[Start of section]

(* ===== verification/GuardianInv.v ===== *)
(** * What the Guardian signs

    The validator's checks as conditions ([mint_valid], [redeem_valid]), and
    the agreement of the Guardian with the indexer: what the Guardian signs,
    the indexer accepts with the same successor state. *)
From S2P Require Import Prelude Bytes Curve Economics Wire Discovery Covenant Simplicity Vault Indexer IndexerInv Spend Guardian.

(** ** The two carrier tests *)
Lemma hex_byte_pattern (h l : ascii) (v : Z) b :
  (h, l) ∈ [("5", "1"); ("2", "0"); ("0", "0"); ("1", "4")]%char →
  v = default 0 (hex_val h) * 16 + default 0 (hex_val l) →
  Ascii.eqb h (hex_digit (u8 b `div` 16)) && Ascii.eqb l (hex_digit (u8 b `mod` 16)) = (u8 b =? v).
Proof.
  intros Hin ->. apply list_elem_of_In in Hin. cbn in Hin.
  destruct Hin as [[= <- <-]|[[= <- <-]|[[= <- <-]|[[= <- <-]|[]]]]]; by destruct b.
Qed.

Lemma hex_pattern_any n l : hex_pattern "" n (toHex l) = (2 * length l =? n)%nat.
Proof. cbn [hex_pattern]. rewrite toHex_length, toHex_lower. by rewrite andb_true_r. Qed.

Lemma hex_pattern_two p0 p1 p2 p3 n b0 b1 l :
  hex_pattern (String p0 (String p1 (String p2 (String p3 "")))) n (toHex (b0 :: b1 :: l))
  = (Ascii.eqb p0 (hex_digit (u8 b0 `div` 16)) && Ascii.eqb p1 (hex_digit (u8 b0 `mod` 16)))
    && ((Ascii.eqb p2 (hex_digit (u8 b1 `div` 16)) && Ascii.eqb p3 (hex_digit (u8 b1 `mod` 16)))
    && (2 * length l =? n)%nat).
Proof. cbn [toHex]. cbn [hex_pattern]. rewrite <-hex_pattern_any. by rewrite <-!andb_assoc. Qed.

Lemma program_length b0 b1 l n :
  (2 * length l =? 2 * n)%nat = (blen (b0 :: b1 :: l) =? 2 + Z.of_nat n).
Proof.
  autorewrite with cove_len. unfold blen.
  destruct (Nat.eqb_spec (2 * length l) (2 * n)), (Z.eqb_spec (1 + (1 + Z.of_nat (length l))) (2 + Z.of_nat n)); lia.
Qed.

Lemma at_is_0 b l v : at_is (b :: l) 0 v = (u8 b =? v).
Proof.
  unfold at_is. change (byte_at (b :: l) 0) with (Some (u8 b)).
  destruct (Z.eqb_spec (u8 b) v) as [->|Hn]; [by apply bool_decide_eq_true|].
  apply bool_decide_eq_false. congruence.
Qed.
Lemma at_is_1 a b l v : at_is (a :: b :: l) 1 v = (u8 b =? v).
Proof. apply (at_is_0 b l v). Qed.

Lemma hexStandardCarrier_eq script : hexStandardCarrier script = isStandardCarrier script.
Proof.
  unfold hexStandardCarrier, isStandardCarrier, isP2TR, isP2WPKH.
  destruct script as [|b0 [|b1 l]]; [done|by destruct b0|].
  rewrite !hex_pattern_two, !at_is_0, !at_is_1.
  rewrite (hex_byte_pattern "5" "1" 0x51), (hex_byte_pattern "2" "0" 0x20),
    (hex_byte_pattern "0" "0" 0x00), (hex_byte_pattern "1" "4" 0x14) by (set_solver || done).
  change 64%nat with (2 * 32)%nat. change 40%nat with (2 * 20)%nat.
  rewrite !(program_length b0 b1). cbn [Z.of_nat Pos.of_succ_nat].
  change (2 + Z.of_nat 32) with 34. change (2 + Z.of_nat 20) with 22.
  f_equal; destruct (_ =? _), (_ =? _), (_ =? _); done.
Qed.

(** ** The checks as conditions *)
Definition signs (m : result ValidationResult) (a : CoveAnalysis) (s : SimplicityExecutionResult) : Prop :=
  m = Ok (VOk a s).

Lemma reject_if_signs b r d k a s : signs (reject_if b r d k) a s ↔ b = false ∧ signs k a s.
Proof. unfold signs, reject_if, reject. destruct b; naive_solver. Qed.

Lemma reject_if_not_signs b r d k a s : signs (reject_if (negb b) r d k) a s ↔ b = true ∧ signs k a s.
Proof. by rewrite reject_if_signs, negb_false_iff. Qed.

Lemma or_reject_signs {A} (o : option A) r d k a s :
  signs (or_reject o r d k) a s ↔ ∃ x, o = Some x ∧ signs (k x) a s.
Proof. unfold signs, or_reject, reject. destruct o; naive_solver. Qed.

Lemma bind_signs {A} (m : result A) k a s : signs (m ≫= k) a s ↔ ∃ x, m = Ok x ∧ signs (k x) a s.
Proof. apply bind_Ok. Qed.

Lemma analyzed_signs {A} (m : result A) k a s : signs (analyzed m k) a s ↔ ∃ x, m = Ok x ∧ signs (k x) a s.
Proof.
  unfold signs, analyzed, reject. destruct m as [x|e]; [naive_solver|].
  destruct (exn_class e), (exn_code e); naive_solver.
Qed.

[End of section]

■ Exercise aim ■
Look through the entries and return every line where "isStandardCarrier" appears.

■ Task answer ■
Lemma hexStandardCarrier_eq script : hexStandardCarrier script = isStandardCarrier script.
  unfold hexStandardCarrier, isStandardCarrier, isP2TR, isP2WPKH.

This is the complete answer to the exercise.